Alan Brecks & many Friends took the Battle to Paxton House ... and this time it was a draw!

Paxton House, which stands so near to the English Border as to make it difficult to know which side you are on, has the Tapestry on display for a month over Easter. This is its second visit to the Borders and it still attracts the crowds. Last weekend, March 31st/ April 1st, the panoply available of the full 104 metres of embroidery, Gordon Veitch's BattleGame and the new animated DVD was complemented [even at times overshadowed] by the largest non-September re-enactment the Alan Brecks and Friends have staged yet.

Quiet Retreat the House was not ...

Visitors might have been expecting to find Paxton House a tranquil country retreat. If they were, they were in for quite a surprise: for two days the House found itself on the front line in Bonnie Prince Charlie’s campaign to secure the British throne! The event was fictitiously designed but realistically organised by the Alan Breck’s Prestonpans Volunteer Regiment. Hard-fought battles and fascinating displays took place across the weekend.

Early in the day a small party of Jacobite soldiers arrived at Paxton and demanded the House hand over any supplies it may contain for the use of the Prince’s army, currently planning its advance into England.

Their Captain was somewhat surprised to discover that a British garrison had taken up residence, forcing him to withdraw hastily and make camp in the grounds.

Aggressive patrolling from both sides led to several unexpected skirmishes, with the fortunes of war swinging in both directions. When a column of reinforcements approached from the British garrison in Berwick, the Jacobites launched an ambush from the woods beside the road and overwhelmed the Government's forces. Retaliation was swift, and that same afternoon the British garrison launched a surprise attack on the Jacobite camp.

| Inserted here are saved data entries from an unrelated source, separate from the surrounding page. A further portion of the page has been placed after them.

(* ===== verification/TwapStore.v ===== *)
(** * The TWAP repository (twap_repository.go)

    The jobs and their child orders: creating a job under the limit of active
    jobs, leasing the due ones, writing the schedule, closing, and creating a
    child order together with the job's pointer to it, in one transaction that
    a closed job refuses. *)
From Stdlib Require Import ZArith QArith Qabs Lqa String Ascii.
From stdpp Require Import base strings list gmap sorting.
From S2P Require Import Prelude Decimal DecimalRef Types Sha256 Quantity Validate ArbMath Resolution FillAverage Store OrderStore OrderService.

#[local] Set Warnings "-clear-no-such-hyp".

Definition errActiveTwapLimit : GoError := mkError [ErrActiveTwapLimit] "active twap limit reached".
Definition errTwapNotCancelable : GoError := mkError [ErrTwapNotCancelable] "twap is not cancelable".

(** [terminalTwapStatus], types.go. *)
Definition terminalTwapStatus (status : string) : bool :=
  (status =?s "completed") || (status =?s "partially_completed") || (status =?s "canceled") || (status =?s "failed").

(** [status IN ('pending','running')]. *)
Definition activeTwapStatus (status : string) : bool := (status =?s "pending") || (status =?s "running").

Section TwapStore.
Context {D : Type} `{!Decimal D} `{!Postgres D} `{!Env D}.

Definition twapRows (st : Store D) : list TwapRow := map snd (map_to_list (st_twaps st)).

(** ** Reading *)

Definition getTwapRow (P : TwapJob -> bool) : M D (Result TwapJob) :=
  sql (fun _ st => (match List.find (fun r => P (tw_job r)) (twapRows st) with
                    | Some row => Ok (scanTwap (D := D) row)
                    | None => Err errNotFound
                    end, st)).

Definition GetTwapByOwner (owner id : string) : M D (Result TwapJob) :=
  getTwapRow (fun j => (t_OwnerUsername j =?s owner) && (t_ID j =?s id)).

Definition GetTwap (id : string) : M D (Result TwapJob) := getTwapRow (fun j => t_ID j =?s id).

(** [ORDER BY twap_slice_index ASC, twap_attempt_index ASC]. *)
Definition sliceBefore (a b : Order) : Prop :=
  (o_TwapSliceIndex a <? o_TwapSliceIndex b) ||
  ((o_TwapSliceIndex a =? o_TwapSliceIndex b) && (o_TwapAttemptIndex a <=? o_TwapAttemptIndex b)) = true.
#[local] Instance sliceBefore_dec : RelDecision sliceBefore := fun a b => decide (_ = true).

Definition ListTwapOrders (owner jobID : string) : M D (Result (list Order)) :=
  sql (fun _ st => (Ok (merge_sort sliceBefore
    (List.filter (fun o => o_OwnerUsername o =?s owner) (map scanOrder (twapOrders st jobID)))), st)).

(** ** Jobs *)

(** A value a numeric column does not accept fails the statement. *)
Definition newTwapRow (job : TwapJob) (dbnow : GoTime) : option TwapRow :=
  match numericText (D := D) (t_TotalQuantity job), nullableNumeric (D := D) (t_LimitPrice job),
        nullableNumeric (D := D) (t_MaxQuantity job) with
  | Some total, Some limit, Some maximum =>
      Some (mkTwapRow
        (job <| t_TotalQuantity := total |> <| t_LimitPrice := limit |> <| t_MaxQuantity := maximum |>
             <| t_FilledQuantity := "0"%string |> <| t_AveragePrice := "0"%string |>
             <| t_StartAt := timestamptz (D := D) (t_StartAt job) |> <| t_EndAt := timestamptz (D := D) (t_EndAt job) |>
             <| t_NextActionAt := timestamptz (D := D) (t_NextActionAt job) |>
             <| t_Status := "pending"%string |> <| t_CurrentSlice := 0 |> <| t_CurrentAttempt := 0 |>
             <| t_ActiveOrderID := ""%string |> <| t_SchedulerFailures := 0 |> <| t_ErrorMessage := ""%string |>
             <| t_CreatedAt := dbnow |> <| t_UpdatedAt := dbnow |>) None None None)
  | _, _, _ => None
  end.

Definition createTwapTransaction (job : TwapJob) (dbnow : GoTime) (st : Store D) : Result (TwapJob * bool) * Store D :=
  match List.find (fun r => t_IdempotencyKey (tw_job r) =?s t_IdempotencyKey job) (twapRows st) with
  | Some existing => (Ok (scanTwap existing, false), st)
  | None =>
      let active := length (List.filter (fun r =>
        (t_TradingAccountID (tw_job r) =? t_TradingAccountID job) && activeTwapStatus (t_Status (tw_job r)))
        (twapRows st)) in
      if Nat.leb 5 active then (Err errActiveTwapLimit, st)
      else match newTwapRow job dbnow, st_twaps st !! t_ID job with
      | Some row, None =>
          (Ok (scanTwap row, true),
           st <| st_twaps := <[t_ID job := row]> (st_twaps st) |>
              <| st_twapEvents := st_twapEvents st ++ [(t_ID job, "created"%string)] |>)
      | _, _ => (Err (errPlain "create twap"), st)
      end
  end.

Definition CreateTwap (job : TwapJob) : M D (Result (TwapJob * bool)) :=
  do n <- tick;
  let job := if t_ID job =?s "" then job <| t_ID := newUUID n |> else job in
  sql (createTwapTransaction job).

Definition scheduleTransaction (id status : string) (slice attempt : Z) (next : GoTime)
    (activeOrderID errorMessage : string) (dbnow : GoTime) (st : Store D) : Result TwapJob * Store D :=
  match st_twaps st !! id with
  | Some row =>
      if activeTwapStatus (t_Status (tw_job row)) then
        let row' := mkTwapRow
          ((tw_job row) <| t_Status := status |> <| t_CurrentSlice := slice |> <| t_CurrentAttempt := attempt |>
             <| t_NextActionAt := timestamptz (D := D) next |> <| t_ActiveOrderID := activeOrderID |>
             <| t_ErrorMessage := truncateMessage errorMessage |> <| t_SchedulerFailures := 0 |>
             <| t_UpdatedAt := dbnow |>)
          None
          (if status =?s "running" then coalesce (tw_started_at row) (Some dbnow) else tw_started_at row)
          (tw_closed_at row) in
        (Ok (scanTwap row'), st <| st_twaps := <[id := row']> (st_twaps st) |>)
      else (Err errNotFound, st)
  | None => (Err errNotFound, st)
  end.

Definition UpdateTwapSchedule (id status : string) (slice attempt : Z) (next : GoTime)
    (activeOrderID errorMessage : string) : M D (Result TwapJob) :=
  sql (scheduleTransaction id status slice attempt next activeOrderID errorMessage).

Definition closeTransaction (id status message : string) (dbnow : GoTime) (st : Store D)
    : Result (option TwapJob) * Store D :=
  match st_twaps st !! id with
  | Some row =>
      if activeTwapStatus (t_Status (tw_job row)) then
        let closed := default dbnow (tw_closed_at row) in
        let row' := mkTwapRow
          ((tw_job row) <| t_Status := status |> <| t_ErrorMessage := truncateMessage message |>
             <| t_ActiveOrderID := ""%string |> <| t_UpdatedAt := dbnow |> <| t_NextActionAt := closed |>)
          None (tw_started_at row) (Some closed) in
        (Ok (Some (scanTwap row')), st <| st_twaps := <[id := row']> (st_twaps st) |>)
      else (Ok None, st)
  | None => (Ok None, st)
  end.

Definition CloseTwap (id status message : string) : M D (Result TwapJob) :=
  do r <- sql (closeTransaction id status message);
  match r with
  | Err e => ret (Err e)
  | Ok (Some job) => ret (Ok job)
  | Ok None => GetTwap id
  end.

Definition AppendTwapEvent (id eventType : string) : M D (Result unit) :=
  sql (fun _ st => match st_twaps st !! id with
                   | Some _ => (Ok tt, st <| st_twapEvents := st_twapEvents st ++ [(id, eventType)] |>)
                   | None => (Err (errPlain "foreign key"), st)
                   end).

(** [ORDER BY next_action_at,created_at,id]. *)
Definition dueBefore (a b : TwapRow) : Prop :=
  let k r := (t_NextActionAt (tw_job r), t_CreatedAt (tw_job r)) in
  let '(na, ca) := k a in let '(nb, cb) := k b in
  (na <? nb) || ((na =? nb) && ((ca <? cb) ||
    ((ca =? cb) && negb (String.ltb (t_ID (tw_job b)) (t_ID (tw_job a)))))) = true.
#[local] Instance dueBefore_dec : RelDecision dueBefore := fun a b => decide (_ = true).

Definition twapDue (dbnow : GoTime) (r : TwapRow) : bool :=
  activeTwapStatus (t_Status (tw_job r)) && (t_NextActionAt (tw_job r) <=? dbnow) &&
  match tw_scheduler_lease_until r with None => true | Some t => TimeBefore t dbnow end.

Definition leaseTwapsTransaction (limit : Z) (lease : Duration) (dbnow : GoTime) (st : Store D)
    : Result (list TwapJob) * Store D :=
  let rows := firstn (Z.to_nat limit) (merge_sort dueBefore (List.filter (twapDue dbnow) (twapRows st))) in
  let leased r := r <| tw_scheduler_lease_until := Some (TimeAdd dbnow lease) |> in
  (Ok (map (fun r => scanTwap (leased r)) rows),
   st <| st_twaps := fold_left (fun m r => alter leased (t_ID (tw_job r)) m) rows (st_twaps st) |>).

Definition LeaseDueTwaps (limit : Z) (lease : Duration) : M D (Result (list TwapJob)) :=
  let limit := if (limit <=? 0) || (100 <? limit) then 20 else limit in
  let lease := if lease <=? 0 then 30 * Second else lease in
  sql (leaseTwapsTransaction limit lease).

(** The children of a deleted job lose their reference to it. *)
Definition closedBefore (a b : TwapRow) : Prop :=
  match tw_closed_at a, tw_closed_at b with Some x, Some y => x <= y | _, _ => True end.
#[local] Instance closedBefore_dec : RelDecision closedBefore.
Proof. intros a b. unfold closedBefore. destruct (tw_closed_at a), (tw_closed_at b); apply _. Defined.

Definition deleteTwapsTransaction (cutoff : GoTime) (limit : Z) (dbnow : GoTime) (st : Store D) : Result Z * Store D :=
  let old r := terminalTwapStatus (t_Status (tw_job r)) &&
    match tw_closed_at r with Some t => TimeBefore t cutoff | None => false end in
  let rows := firstn (Z.to_nat limit) (merge_sort closedBefore (List.filter old (twapRows st))) in
  let ids := map (fun r => t_ID (tw_job r)) rows in
  let orphan (r : OrderRow) := if existsb (String.eqb (o_TwapJobID (row_order r))) ids
    then r <| row_order := (row_order r) <| o_TwapJobID := ""%string |> |> else r in
  (Ok (Z.of_nat (length rows)),
   st <| st_twaps := fold_left (fun m id => delete id m) ids (st_twaps st) |>
      <| st_orders := orphan <$> st_orders st |>).

Definition DeleteClosedTwaps (cutoff : GoTime) (limit : Z) : M D (Result Z) :=
  let limit := if (limit <=? 0) || (1000 <? limit) then 100 else limit in
  sql (deleteTwapsTransaction (timestamptz (D := D) cutoff) limit).

(** ** Child orders *)

(** The unique indexes on the children of a job: one order per slice and
    attempt, and one order that is not terminal. *)
Definition childConflict (st : Store D) (jobID : string) (slice attempt : Z) : bool :=
  existsb (fun r => ((o_TwapSliceIndex (row_order r) =? slice) && (o_TwapAttemptIndex (row_order r) =? attempt)) ||
                    openStatus (o_Status (row_order r))) (twapOrders st jobID).

Definition setActive (jobID orderID : string) (dbnow : GoTime) (st : Store D) : Store D :=
  st <| st_twaps := alter (fun r => r <| tw_job := (tw_job r) <| t_ActiveOrderID := orderID |> <| t_UpdatedAt := dbnow |> |>)
                      jobID (st_twaps st) |>.

Definition twapIntentTransaction (jobID : string) (order : Order) (dbnow : GoTime) (st : Store D)
    : Result (Order * bool) * Store D :=
  match st_twaps st !! jobID with
  | None => (Err errNotFound, st)
  | Some job =>
      if negb (activeTwapStatus (t_Status (tw_job job))) then (Err errTwapNotCancelable, st)
      else match byIdempotency (o_IdempotencyKey order) st with
      | Some existing =>
          let o := row_order existing in
          if negb (o_RequestFingerprint o =?s o_RequestFingerprint order) || negb (o_TwapJobID o =?s jobID)
          then (Err errIdempotencyConflict, st)
          else (Ok (scanOrder existing, false), setActive jobID (o_ID o) dbnow st)
      | None =>
          let order := order <| o_TwapJobID := jobID |> in
          if childConflict st jobID (o_TwapSliceIndex order) (o_TwapAttemptIndex order)
          then (Err (errPlain "create twap child intent: unique constraint"), st)
          else match insertOrder order dbnow st with
          | Err e => (Err e, st)
          | Ok row =>
              (Ok (scanOrder row, true),
               (setActive jobID (o_ID order) dbnow st)
                 <| st_orders := <[o_ID order := row]> (st_orders st) |>
                 <| st_events := st_events st ++ [(o_ID order, "intent"%string)] |>)
          end
      end
  end.

Definition CreateTwapIntent (jobID : string) (order : Order) : M D (Result (Order * bool)) :=
  do n <- tick;
  let order := if o_ID order =?s "" then order <| o_ID := newUUID n |> else order in
  sql (twapIntentTransaction jobID order).
End TwapStore.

Shattering their centre, the British forces recovered all their captured supplies before returning to barracks. The Jacobite defeat encouraged them to seek negotiations, but even as the rival officers agreed terms for a ceasefire a gunshot split the air. The truce broken, a rolling battle ensued as each side fought their way back to camp.

Hostilities continued similarly throughout Sunday, until a final parley secured an agreement that both sides could abandon the estate without harassment. Thus did peace at last descend on Paxton House after a weekend of furious activity and dramatic action.

The Alan Breck’s Regiment would very much wish to thank its long-standing friends from other societies for their help and support during this event: Glenbucket’s Highland Regiment, Veritas Vincit, and the Charles Edward Stuart Society.

N.B. The Exhibition at Paxton House continues for a further 2 weeks in the Picture Galley until April 18th ..... when it's off to Pornichet/ St Nazaire in France ...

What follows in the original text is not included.